- _Excerpted records_:

(** * p5.js Rainbow Shaders: pillar animation, cube mesh and fragment shading

    A shallow embedding of [sketch.js] and [fragment.frag].

    Numbers.  JavaScript numbers and GLSL floats are modelled as real numbers
    ([R]); [sin], [cos], [sqrt], [atan] and [acos] are the functions of the
    Standard Library.  Rounding, infinities and NaN are outside the model.

    Arrays of three numbers ([[x, y, z]] in JavaScript, [vec3] in GLSL) are
    the record [vec3]; the six-number vertex array of [makeFace] is the record
    [VertexRecord]; the pillar object literal of [initPillars] is the record
    [Pillar].  Mutation of a pillar in place is a function from the old record
    to the new one, and the [for (let p of pillars)] loop is [map]. *)

From Stdlib Require Import Reals Lra Psatz List Arith Lia.
Import ListNotations.
Open Scope R_scope.

(* ================================================================= *)
(** * Part I: definitions *)
(* ================================================================= *)

(** Three-component arrays / vectors. *)
Record vec3 : Type := Vec3 { vx : R; vy : R; vz : R }.

Definition vzero : vec3 := Vec3 0 0 0.

(** [inUnit v]: every component of [v] lies in [0, 1], as a colour produced by
    [rgbToFloat] does. *)
Definition inUnit (v : vec3) : Prop :=
  0 <= vx v <= 1 /\ 0 <= vy v <= 1 /\ 0 <= vz v <= 1.

Module Sketch.

(** ** Globals of sketch.js (lines 8-11) *)

Definition rows : nat := 30.
Definition cols : nat := 30.
Definition spacing : R := 1.
Definition maxHeight : R := 25.0.

(** ** Pillar objects (sketch.js, lines 121-129) *)

Record Pillar : Type := mkPillar {
  x : R;
  z : R;
  startHeightFactor : R;
  targetHeightFactor : R;
  currentHeightFactor : R;
  elapsedTime : R;
  animationDuration : R
}.

(** p5's [random(min, max)], as a function of the raw uniform draw
    [r] in [0, 1): the bounds are put in order and the draw is scaled into
    the interval. *)
Definition random (r lo hi : R) : R :=
  if Rgt_dec lo hi then r * (lo - hi) + hi else r * (hi - lo) + lo.

(** [initPillars]: the body of the inner loop for one grid cell.  The three
    calls to [random] of the cell number [k = row * cols + col] consume the
    draws [3k], [3k+1] and [3k+2] of the generator [rnd]. *)
Definition initPillar (nrows ncols : nat) (space maxH : R) (rnd : nat -> R)
    (row col : nat) : Pillar :=
  let k := (row * ncols + col)%nat in
  let x := INR col * space - (INR ncols * space) / 2.0 in
  let z := INR row * space - (INR nrows * space) / 2.0 in
  let startH := - random (rnd (3 * k)%nat) 1.0 maxH in
  let targetH := - random (rnd (3 * k + 1)%nat) 1.0 maxH in
  let animationDuration := random (rnd (3 * k + 2)%nat) 0.1 0.33 in
  mkPillar x z startH targetH startH 0.0 animationDuration.

(** [initPillars] (lines 106-132): rows outermost, columns innermost, each
    pillar pushed at the end of the array. *)
Definition initPillars (nrows ncols : nat) (space maxH : R) (rnd : nat -> R)
    : list Pillar :=
  flat_map
    (fun row => map (initPillar nrows ncols space maxH rnd row) (seq 0 ncols))
    (seq 0 nrows).

(** ** Easing (lines 216-219) *)

Definition easeInOutQuad (t : R) : R :=
  if Rlt_dec t 0.5 then 2.0 * t * t else -1.0 + (4.0 - 2.0 * t) * t.

(** ** updatePillars (lines 166-198) *)

(** The three layered waves and their average (lines 179-186). *)
Definition wave1 (p : Pillar) (currentTime : R) : R :=
  sin (x p * 0.5 + z p * 0.5 + currentTime * 3.0) * 0.5 + 0.5.

Definition wave2 (p : Pillar) (currentTime freqMultiplier : R) : R :=
  sin (x p * 1.5 * freqMultiplier - z p * 1.2 * freqMultiplier
       + currentTime * 8.0) * 0.25 + 0.5.

Definition wave3 (p : Pillar) (currentTime ampMultiplier : R) : R :=
  cos (z p * 0.7 + currentTime * 5.0) * (0.3 * ampMultiplier) + 0.5.

Definition combined (p : Pillar) (currentTime freqMultiplier ampMultiplier : R)
    : R :=
  (wave1 p currentTime + wave2 p currentTime freqMultiplier
   + wave3 p currentTime ampMultiplier) / 3.0.

(** The new target of line 187. *)
Definition newTarget (maxH : R) (p : Pillar)
    (currentTime freqMultiplier ampMultiplier : R) : R :=
  - combined p currentTime freqMultiplier ampMultiplier * maxH.

(** Field assignments. *)
Definition setElapsedTime (p : Pillar) (v : R) : Pillar :=
  mkPillar (x p) (z p) (startHeightFactor p) (targetHeightFactor p)
           (currentHeightFactor p) v (animationDuration p).

Definition setStartHeightFactor (p : Pillar) (v : R) : Pillar :=
  mkPillar (x p) (z p) v (targetHeightFactor p)
           (currentHeightFactor p) (elapsedTime p) (animationDuration p).

Definition setTargetHeightFactor (p : Pillar) (v : R) : Pillar :=
  mkPillar (x p) (z p) (startHeightFactor p) v
           (currentHeightFactor p) (elapsedTime p) (animationDuration p).

Definition setCurrentHeightFactor (p : Pillar) (v : R) : Pillar :=
  mkPillar (x p) (z p) (startHeightFactor p) (targetHeightFactor p)
           v (elapsedTime p) (animationDuration p).

(** The body of the [if (t >= 1.0)] block (lines 175-190), on the pillar. *)
Definition retarget (maxH currentTime freqMultiplier ampMultiplier : R)
    (p : Pillar) : Pillar :=
  let p := setStartHeightFactor p (targetHeightFactor p) in
  let p := setTargetHeightFactor p
             (newTarget maxH p currentTime freqMultiplier ampMultiplier) in
  setElapsedTime p 0.0.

- _What is expected_: Note each line above that contains "initPillars" and copy it out.

- _Answer to the problem_:
    [VertexRecord]; the pillar object literal of [initPillars] is the record
(** [initPillars]: the body of the inner loop for one grid cell.  The three
(** [initPillars] (lines 106-132): rows outermost, columns innermost, each
Definition initPillars (nrows ncols : nat) (space maxH : R) (rnd : nat -> R)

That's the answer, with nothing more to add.